In this case, only the total capital stock k is predetermined. Hence, you have to use a law of motion for capital
k = (1-delta)*k(-1) + i
The total capital stock in the economy k(-1), which was decided by investment in the period before (hence the (-1) timing), can be freely divided between the individual sectors. Hence, kT and kN are determined at time t and not predetermined (normal variables). The corresponding resource constraint thus reads
I have a similar model; two country two sector model with capital. I assume that investment can only be done by using the output of traded sector but capital can be used in the production of both sectors. Even though I changed the timing of the resource constraint as you suggested, there are some issues with the results. The model solves however the results dont make any sense.

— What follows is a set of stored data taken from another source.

Lemma commit_inv t who op key req g res err g' :
  commit env t who op key req g = ((res, err), g') ->
  exists new, continues g g' new (g_store g) /\ commit_calls who op key req new res err.
Proof.
  unfold commit. intros Hc. bind_step Hc ok g1 H1. apply brk_allow_inv in H1.
  destruct ok; cbn in Hc.
  2: { injection Hc as <- <- <-. exists []. split; [done|constructor]. }
  bind_step Hc ok g2 H2. apply gov_acquire_inv in H2. destruct ok; cbn in Hc.
  2: { bind_step Hc e g3 H3. injection H3 as _ <-. injection Hc as <- <- <-. chain.
       exists [EvAcquire (RTarget req) false]. split; [done|constructor]. }
  bind_step Hc r g3 H3. apply ask_inv in H3 as [_ H3].
  bind_step Hc u g4 H4. apply gov_release_inv in H4. destruct r as [r|e].
  - bind_step Hc u5 g5 H5. apply brk_success_inv in H5.
    bind_step Hc u6 g6 H6.
    assert (H6' : continues g5 g6 [] (g_store g5)).
    { case_match; [by apply meter_inv in H6|]. by injection H6 as _ <-. }
    clear H6. bind_step Hc aerr g7 H7. apply audit_inv in H7. injection Hc as <- <- <-. chain.
    eexists. split; [done|constructor].
  - bind_step Hc u5 g5 H5. apply brk_failure_inv in H5.
    bind_step Hc aerr g6 H6. apply audit_inv in H6. injection Hc as <- <- <-. chain.
    eexists. split; [done|econstructor].
Qed.

(** ** [generation] *)

(** Generation [n] of a request: its own key, then the key with [~n]. *)
Definition generation_key (req : Request) (n : Z) : string :=
  if (n =? 1)%Z then RKey req else RKey req +++ "~" +++ itoa n.

Definition undone (s : T) (req : Request) : Prop :=
  exists o, done_at s (compensateKey req) = Some o /\ OStatus o = StatusCommitted.

(** What [generation] answers for a store: the first generation, of at most
    [maxGenerations - 1], whose compensation has not committed. *)
Definition is_generation (s : T) (req r : Request) : Prop :=
  if String.eqb (RCompensation req) "" then r = req else
  exists n, (1 <= n < maxGenerations)%Z /\ r = with_key req (generation_key req n) /\
    ~ undone s r /\
    forall m, (1 <= m < n)%Z -> undone s (with_key req (generation_key req m)).

Lemma same_view_undone s s' r : same_view s s' -> undone s' r <-> undone s r.
Proof. intros Hv. unfold undone. by destruct (Hv (compensateKey r)) as [-> _]. Qed.

Lemma same_view_generation s s' req r : same_view s s' -> is_generation s' req r -> is_generation s req r.
Proof.
  intros Hv. unfold is_generation. case_match; [done|]. intros (n & Hn & Hr & Hu & Hm).
  exists n. split; [done|]. split; [done|]. split.
  - by rewrite <- (same_view_undone s s').
  - intros m Hlt. apply (same_view_undone s s' _ Hv). auto.
Qed.

Lemma same_view_trans (s1 s2 s3 : T) : same_view s1 s2 -> same_view s2 s3 -> same_view s1 s3.
Proof. intros A B k. destruct (A k) as [<- <-]. apply B. Qed.

Lemma same_view_refl (s : T) : same_view s s.
Proof. done. Qed.

Lemma with_key_self req : with_key req (generation_key req 1) = req.
Proof. by destruct req. Qed.

Lemma with_key_twice req a b : with_key (with_key req a) b = with_key req b.
Proof. done. Qed.

Lemma generation_loop_inv fuel n req g r err g' :
  RCompensation req <> "" ->
  Z.of_nat fuel = (maxGenerations - n + 1)%Z -> (2 <= n)%Z ->
  (forall m, (1 <= m < n - 1)%Z -> undone (g_store g) (with_key req (generation_key req m))) ->
  generation_loop fuel n req (with_key req (generation_key req (n - 1))) g = ((r, err), g') ->
  same_view (g_store g) (g_store g') /\ continues g g' [] (g_store g') /\
  (err = None -> is_generation (g_store g) req r).
Proof using Hlaw.
  intros Hcomp. revert n g. induction fuel as [|fuel IH]; intros n g Hf Hn Hm Hg; cbn [generation_loop] in Hg.
  { injection Hg as <- <- <-. done. }
  bind_step Hg undo g1 H1. apply on_store_inv in H1 as [Hl Hc].
  apply Lookup_law in Hl as [Hv Hres]. destruct undo as [undo|e].
  2: { injection Hg as <- <- <-. done. }
  specialize (Hres undo eq_refl).
  set (r0 := with_key req (generation_key req (n - 1))) in *.
  assert (Hstop : ~ undone (g_store g) r0 -> is_generation (g_store g) req r0).
  { intros Hu. unfold is_generation. destruct (String.eqb_spec (RCompensation req) ""); [done|].
    exists (n - 1)%Z. split; [unfold maxGenerations in *; lia|]. done. }
  assert (Hdec : undone (g_store g) r0 \/ ~ undone (g_store g) r0 /\ (g1, r0, None) = (g', r, err)).
  { unfold undone. rewrite <- Hres. destruct undo as [o|].
    - case_decide; [left; eauto|]. right. split; [intros (? & [= <-] & ?); done|]. injection Hg as <- <- <-. done.
    - right. split; [by intros (? & ? & ?)|]. injection Hg as <- <- <-. done. }
  destruct Hdec as [Hu|[Hu [= -> -> <-]]].
  - assert (exists o, undo = Some o /\ OStatus o = StatusCommitted) as (o & -> & Ho)
      by (destruct Hu as (o & Ho1 & Ho2); rewrite <- Hres in Ho1; eauto).
    case_decide; [|done].
    specialize (IH (n + 1)%Z g1).
    assert (Hkey : with_key r0 (RKey req +++ "~" +++ itoa n) = with_key req (generation_key req (n + 1 - 1))).
    { unfold r0. rewrite with_key_twice. unfold generation_key. replace (n + 1 - 1)%Z with n by lia.
      destruct (Z.eqb_spec n 1); [lia|done]. }
    rewrite Hkey in Hg. apply IH in Hg; try lia.
    + destruct Hg as (Hv2 & Hc2 & Hr). split; [by eapply same_view_trans|].
      split; [apply (continues_trans _ _ _ _ _ _ _ Hc Hc2)|].
      intros E. by apply (same_view_generation _ _ req r Hv), Hr.
    + intros m Hlt. apply (same_view_undone _ _ _ Hv).
      destruct (decide (m = n - 1)%Z) as [->|]; [done|]. apply Hm. lia.
  - split; [done|]. split; [done|]. intros _. by apply Hstop.
Qed.

Lemma generation_inv req g r err g' :
  generation req g = ((r, err), g') ->
  same_view (g_store g) (g_store g') /\ continues g g' [] (g_store g') /\
  (err = None -> is_generation (g_store g) req r).
Proof using Hlaw.
  unfold generation. destruct (String.eqb_spec (RCompensation req) "") as [E|N].
  - intros [= <- <- <-]. split; [done|]. split; [done|]. intros _. unfold is_generation. by rewrite E.
  - intros Hg. apply (generation_loop_inv (Z.to_nat (maxGenerations - 1)) 2 req); try done.
    + intros m Hlt. lia.
    + change (2 - 1)%Z with 1%Z. by rewrite with_key_self.
Qed.

(** A generation is the request under another key. *)
Lemma is_generation_with_key s req r : is_generation s req r -> exists k, r = with_key req k.
Proof.
  unfold is_generation. case_match.
  - intros ->. exists (RKey req). by destruct req.
  - intros (n & _ & -> & _). eauto.
Qed.

(** ** Calls that commit nothing *)

Definition is_commit (e : event) : bool :=
  match e with EvCommit _ _ _ _ _ => true | _ => false end.

Definition quiet (h : history) : Prop := Forall (fun e => is_commit e = false) h.

Lemma quiet_app h1 h2 : quiet (h1 ++ h2) <-> quiet h1 /\ quiet h2.
Proof. apply Forall_app. Qed.

Lemma quiet_no_commit h tgt op key payload r : quiet h -> EvCommit tgt op key payload r ∉ h.
Proof. intros Hq Hin. unfold quiet in Hq. rewrite Forall_forall in Hq. by apply Hq in Hin. Qed.

(** The steps of [Prepare] keep targets and store as they are. *)
Record observes g g' (new : history) : Prop := mkObserves {
  ob_trace : g_trace g' = new ++ g_trace g;
  ob_store : g_store g' = g_store g;
  ob_targets : g_targets g' = g_targets g;
  ob_metered : g_metered g' = g_metered g;
  ob_quiet : quiet new
}.

Lemma observes_refl g : observes g g [].
Proof. split; try done. constructor. Qed.

Lemma observes_trans g g1 g2 n1 n2 : observes g g1 n1 -> observes g1 g2 n2 -> observes g g2 (n2 ++ n1).
Proof.
  intros [A1 A2 A3 A4 A5] [B1 B2 B3 B4 B5]. split; try congruence.
  - rewrite B1, A1. by rewrite app_assoc.
  - by apply quiet_app.
Qed.

Lemma ask_observes {A} (f : history -> A) ev g a g' :
  ask f ev g = (a, g') -> (forall x, is_commit (ev x) = false) -> observes g g' [ev a].
Proof. unfold ask. intros [= <- <-] He. split; try done. by repeat constructor. Qed.

Lemma audit_observes b act d g e g' : audit env b act d g = (e, g') -> observes g g' [EvAudit b act d e].
Proof. intros Ha. by apply ask_observes in Ha. Qed.

Lemma observes_continues g g' new : observes g g' new -> continues g g' new (g_store g).
Proof. intros [A B C D E]. split; [done|done|by rewrite C]. Qed.

(** [decide_]: the decision is asked for and recorded, or an error stops the write. *)
Lemma decide_inv who i g dec err g' :
  decide_ env who i g = ((dec, err), g') ->
  exists new, observes g g' new /\
  (err = None -> exists data, new = [EvAudit who "policy.decision" data None; EvDecide i (Ok dec)]) /\
  (exists r audited, new = audited ++ [EvDecide i r] /\
     (audited = [] \/ exists data aerr, audited = [EvAudit who "policy.decision" data aerr])).
Proof.
  unfold decide_. intros Hd. bind_step Hd r g1 H1. apply ask_observes in H1; [|done]. destruct r as [d|e].
  - bind_step Hd aerr g2 H2. apply audit_observes in H2. injection Hd as <- <- <-.
    eexists. split; [by eapply observes_trans|]. split; [intros ->; eexists; reflexivity|].
    eexists _, [_]. split; [reflexivity|]. right. eauto.
  - injection Hd as <- <- <-. eexists. split; [done|]. split; [done|]. exists (Err e), []. eauto.
Qed.
(** Reads are governed too. [Read] touches no store and commits nothing; it asks
    the target only after a recorded policy decision that allows the read and does
    not deny it, and the audit log then says who read which record and whether it
    was found, never what was read; without an error the data is the target's. *)
Theorem Read_governed {T} `{StoreLaws T} (env : Env) (q : ReadRequest) (g g' : Guard T)
    (data : string) (err : option goerr) :
  Read env q g = ((data, err), g') ->
  g_store g' = g_store g /\ exists new, g_trace g' = new ++ g_trace g /\ quiet new /\
  (err = None -> EvRead (QTarget q) (QOperation q) (QID q) (Ok data) ∈ new) /\
  forall tgt op id r, EvRead tgt op id r ∈ new ->
    tgt = QTarget q /\ op = QOperation q /\ id = QID q /\
    exists after before dec dd aerr, new = after ++ before /\
      EvDecide (read_input q) (Ok dec) ∈ before /\
      EvAudit (read_actor q) "policy.decision" dd None ∈ before /\
      Allow dec = true /\ Denied dec = false /\
      EvAudit (read_actor q) "read" (read_record q r) aerr ∈ after.
Proof.
  intros Hr. apply Read_inv in Hr as (new & C & Hcalls).
  split; [apply C|]. exists new. split; [apply C|].
  destruct Hcalls as [new e Hn Hq|dec dd r aerr data err Hal Hden Hok].
  - split; [done|]. split; [done|]. intros tgt op id r Hin. exfalso.
    rewrite Forall_forall in Hn. by apply Hn in Hin.
  - split; [by repeat constructor|]. split; [intros E; rewrite (Hok E); right; left|].
    intros tgt op id r' Hin. repeat (apply elem_of_cons in Hin as [Hin|Hin]; [try discriminate Hin|]);
      [|by apply elem_of_nil in Hin].
    injection Hin as -> -> -> ->. do 3 (split; [done|]).
    exists [EvAudit (read_actor q) "read" (read_record q r) aerr;
            EvRead (QTarget q) (QOperation q) (QID q) r; EvAcquire (QTarget q) true],
      [EvAudit (read_actor q) "policy.decision" dd None; EvDecide (read_input q) (Ok dec)], dec, dd, aerr.
    split; [done|]. split; [right; left|]. split; [left|]. do 2 (split; [done|]). left.
Qed.

(** * Runs *)

Lemma triple {A B C} (x : A * B * C) : x = (x.1.1, x.1.2, x.2).
Proof. by destruct x as [[? ?] ?]. Qed.

Lemma pair_fst {A B} (x : A * B) a : x.1 = a -> x = (a, x.2).
Proof. intros <-. by destruct x. Qed.

Lemma triple_fst {A B C} (x : A * B * C) a : x.1.1 = a -> x = (a, x.1.2, x.2).
Proof. intros <-. apply triple. Qed.

(** A world in which policy is the default one, the approver approves and every other
    call succeeds. *)
Definition calm (audit : history -> string -> string -> adata -> option goerr)
    (slot : history -> string -> acquire_script) (now : history -> Z) : Env :=
  mkEnv now (fun _ i => Ok (Decide 0 i)) audit None
    (Some (fun _ _ => Ok (mkApproval ApprovalApproved "eve" "looks right")))
    slot (fun _ => Sentinel "context canceled")
    (fun _ _ _ _ => Err (Sentinel ErrSimulationUnsupported))
    (fun _ _ _ key _ => Ok ("document for " +++ key)) (fun _ => None)
    (fun _ => Some (fun _ _ id => Ok ("record " +++ id))).

Definition calm_env : Env := calm (fun _ _ _ _ => None) (fun _ _ => Slot 0 []) (fun _ => 0%Z).

Definition erp : target :=
  mkTarget (mkTargetConfig true 10%float 2 true) (newGovernor 10%float 2 0) (newBreaker 0 0).

Definition guard0 : Guard MemoryStore := mkGuard {["erp" := erp]} NewMemoryStore ∅ [].

Definition order (compensation : string) (approve : bool) : Request :=
  mkRequest "erp" "create-order" "orders" RiskLow (mkSubject "ada" [RoleOperator] false "") "opp-9" "{}"
    "SalesOrder" 12%float false compensation "" approve "won" None.

Definition granted : option Approval := Some (mkApproval ApprovalApproved "eve" "").

Definition committed_run := Commit calm_env (order "cancel-order" true) granted guard0.

Lemma Commit_only_when_cleared_witness :
  committed_run.1.1 = mkOutcome StatusCommitted "document for opp-9" "" granted [] /\
  exists new, g_trace committed_run.2 = new ++ g_trace guard0 /\ commit_count new <= 1.
Proof.
  split; [vm_compute; reflexivity|].
  destruct (Commit_only_when_cleared calm_env (order "cancel-order" true) granted guard0 _ _ _
              (triple committed_run)) as (new & Hn & Hc & _).
  exists new. split; [exact Hn|exact Hc].
Defined.

Lemma Commit_keeps_claims_witness :
  held (g_store committed_run.2) "erp/create-order/opp-9" = false.
Proof.
  refine (eq_trans _ (eq_refl : held NewMemoryStore "erp/create-order/opp-9" = false)).
  apply (Commit_keeps_claims calm_env (order "cancel-order" true) granted guard0 _ _ _ (triple committed_run)).
Defined.

Definition repeated_run := Commit calm_env (order "" true) granted (Commit calm_env (order "" true) granted guard0).2.

Lemma Commit_answers_duplicates_witness :
  exists new, g_trace repeated_run.2 = new ++ g_trace (Commit calm_env (order "" true) granted guard0).2 /\ quiet new.
Proof.
  apply (Commit_answers_duplicates calm_env (order "" true) (order "" true) granted
           (Commit calm_env (order "" true) granted guard0).2 repeated_run.2
           (mkOutcome StatusCommitted "document for opp-9" "" granted []) repeated_run.1.1 repeated_run.1.2).
  - reflexivity.
  - vm_compute. reflexivity.
  - apply triple.
Defined.

Definition prepared_run :=
  Prepare calm_env (fun _ => None) (fun _ => None) (fun _ => "why") (order "cancel-order" true) guard0.

Lemma Prepare_only_looks_witness :
  prepared_run.1.2 = None /\ PNeedsApproval prepared_run.1.1 = true /\
  g_targets prepared_run.2 = g_targets guard0.
Proof.
  split; [vm_compute; reflexivity|]. split; [vm_compute; reflexivity|].
  apply (Prepare_only_looks calm_env _ _ _ _ _ _ _ _ (triple prepared_run)).
Defined.

Definition executed_run :=
  Execute calm_env (fun _ => None) (fun _ => None) (fun _ => "why") (order "cancel-order" true) guard0.

Lemma Execute_asks_first_witness :
  OStatus executed_run.1.1 = StatusCommitted /\
  exists new, g_trace executed_run.2 = new ++ g_trace guard0 /\ commit_count new <= 1.
Proof.
  split; [vm_compute; reflexivity|].
  destruct (Execute_asks_first calm_env _ _ _ _ _ _ _ _ (triple executed_run)) as (new & Hn & Hc & _).
  exists new. split; [exact Hn|exact Hc].
Defined.

Definition generation_run : (Request * option goerr) * Guard MemoryStore :=
  generation (order "cancel-order" true) guard0.

Lemma generation_first_not_undone_witness : g_trace generation_run.2 = [].
Proof.
  apply (generation_first_not_undone calm_env (order "cancel-order" true) _ _ _ _ (triple generation_run)).
Defined.

Definition undo1 := compensate calm_env (order "cancel-order" true) "doc 1" committed_run.2.
Definition undo2 := compensate calm_env (order "cancel-order" true) "doc 1" undo1.2.

Lemma compensation_not_idempotent_witness :
  exists new1 new2 k1 k2 res1 res2,
    g_trace undo2.2 = new2 ++ new1 ++ g_trace committed_run.2 /\ k1 <> k2 /\
    EvCommit "erp" "cancel-order" k1 "doc 1" (Ok res1) ∈ new1 /\
    EvCommit "erp" "cancel-order" k2 "doc 1" (Ok res2) ∈ new2.
Proof.
  apply (compensation_not_idempotent calm_env (order "cancel-order" true) "doc 1" committed_run.2 undo1.2 undo2.2).
  - intros k o Hk. change (done (g_store committed_run.2) !! k = Some o) in Hk.
    replace (done (g_store committed_run.2))
      with ({["erp/create-order/opp-9" := mkOutcome StatusCommitted "document for opp-9" "" granted []]}
              : gmap string Outcome) in Hk by (vm_compute; reflexivity).
    apply lookup_singleton_Some in Hk as [_ <-]. reflexivity.
  - refine (pair_fst undo1 None _). vm_compute. reflexivity.
  - refine (pair_fst undo2 None _). vm_compute. reflexivity.
Defined.

(** The circuit of the ERP opened at time 0; the trial comes after the cooldown and
    its context ends while it waits. *)
Definition tripped : Guard MemoryStore :=
  mkGuard {["erp" := mkTarget (t_conf erp) (t_gov erp) (mkBreaker 5 30000000000 5 0 true false)]}
    NewMemoryStore ∅ [].
Definition cancelled_env : Env := calm (fun _ _ _ _ => None) (fun _ _ => NoSlot) (fun _ => 40000000000%Z).
Definition trial_run := commit cancelled_env erp "ada" "create-order" "opp-9" (order "" false) tripped.

Lemma cancelled_trial_blocks_target_witness :
  trial_run.1 = ("", Some (Sentinel "context canceled")) /\
  commit calm_env erp "bob" "create-order" "opp-10" (order "" false) trial_run.2 =
    ("", Some (Wrapf (Msg "writeguard: %s: %w" [FStr "erp"]) [Sentinel ErrCircuitOpen]), trial_run.2).
Proof.
  split; [vm_compute; reflexivity|].
  apply (cancelled_trial_blocks_target cancelled_env erp "ada" "create-order" "opp-9" (order "" false)
           tripped trial_run.2 (mkTarget (t_conf erp) (t_gov erp) (mkBreaker 5 30000000000 5 0 true false)) trial_run.1);
    try reflexivity; vm_compute; discriminate.
Defined.

Definition lookup_order : ReadRequest :=
  mkReadRequest "erp" "get-order" "orders" (mkSubject "ada" [RoleReader] false "") "SalesOrder" "7".
Definition read_run := Read calm_env lookup_order guard0.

I would really appreciate any help regarding my model.
Hi,
I am working on Smets and Wouters model and have introduced informal sector. I have achieved the steady state already. But the Blanchard-Kahn condition is not satisfied.
Could anyone help me out.thank you.
Hi,
Yes I do have capital in my model too but it’s determined by the utilisation rate in both sectors. So I have…
k_t=u_t*k_bar_t-1 and
k_bar_t is determined by the standard capital utilisation equation.
Does the timing condition also affect it?
Thanks very much professor. Does that mean that I have to change the timing of my kT and kN variables in all my code and not only in the constraint:
k(-1) = kT + kN
I mean should I change my timing also in the production function for good T changing:
yT=theta*(kT(-1))^(alpha)(Lt)^(1-alpha)
to
yT=theta(kT^alpha)*Lt^(1-alpha)
and well this logic for every equation where I have a kT(-1) and kN(-1)
Hi Prof Pfeifer, I have a related question concerning the discussion here. In my two sector model, firms use both private and government capital.
Concerning private capital, I have these equations in my mod file as discussed here:
However, regarding government capital, including the equation below makes the number of equilibrium equations in the mod file one larger than the number of endo variables.
To get around this problem, this has been my solution so far:
Given the above equation, I can rewrite it as follows using some weights:
So that I have the following production functions in my mod file:
In this case, I am able to exclude the resource constraint for government capital from the equilibrium equations in the mod file, allowing for the number equations to match the number of endo variables.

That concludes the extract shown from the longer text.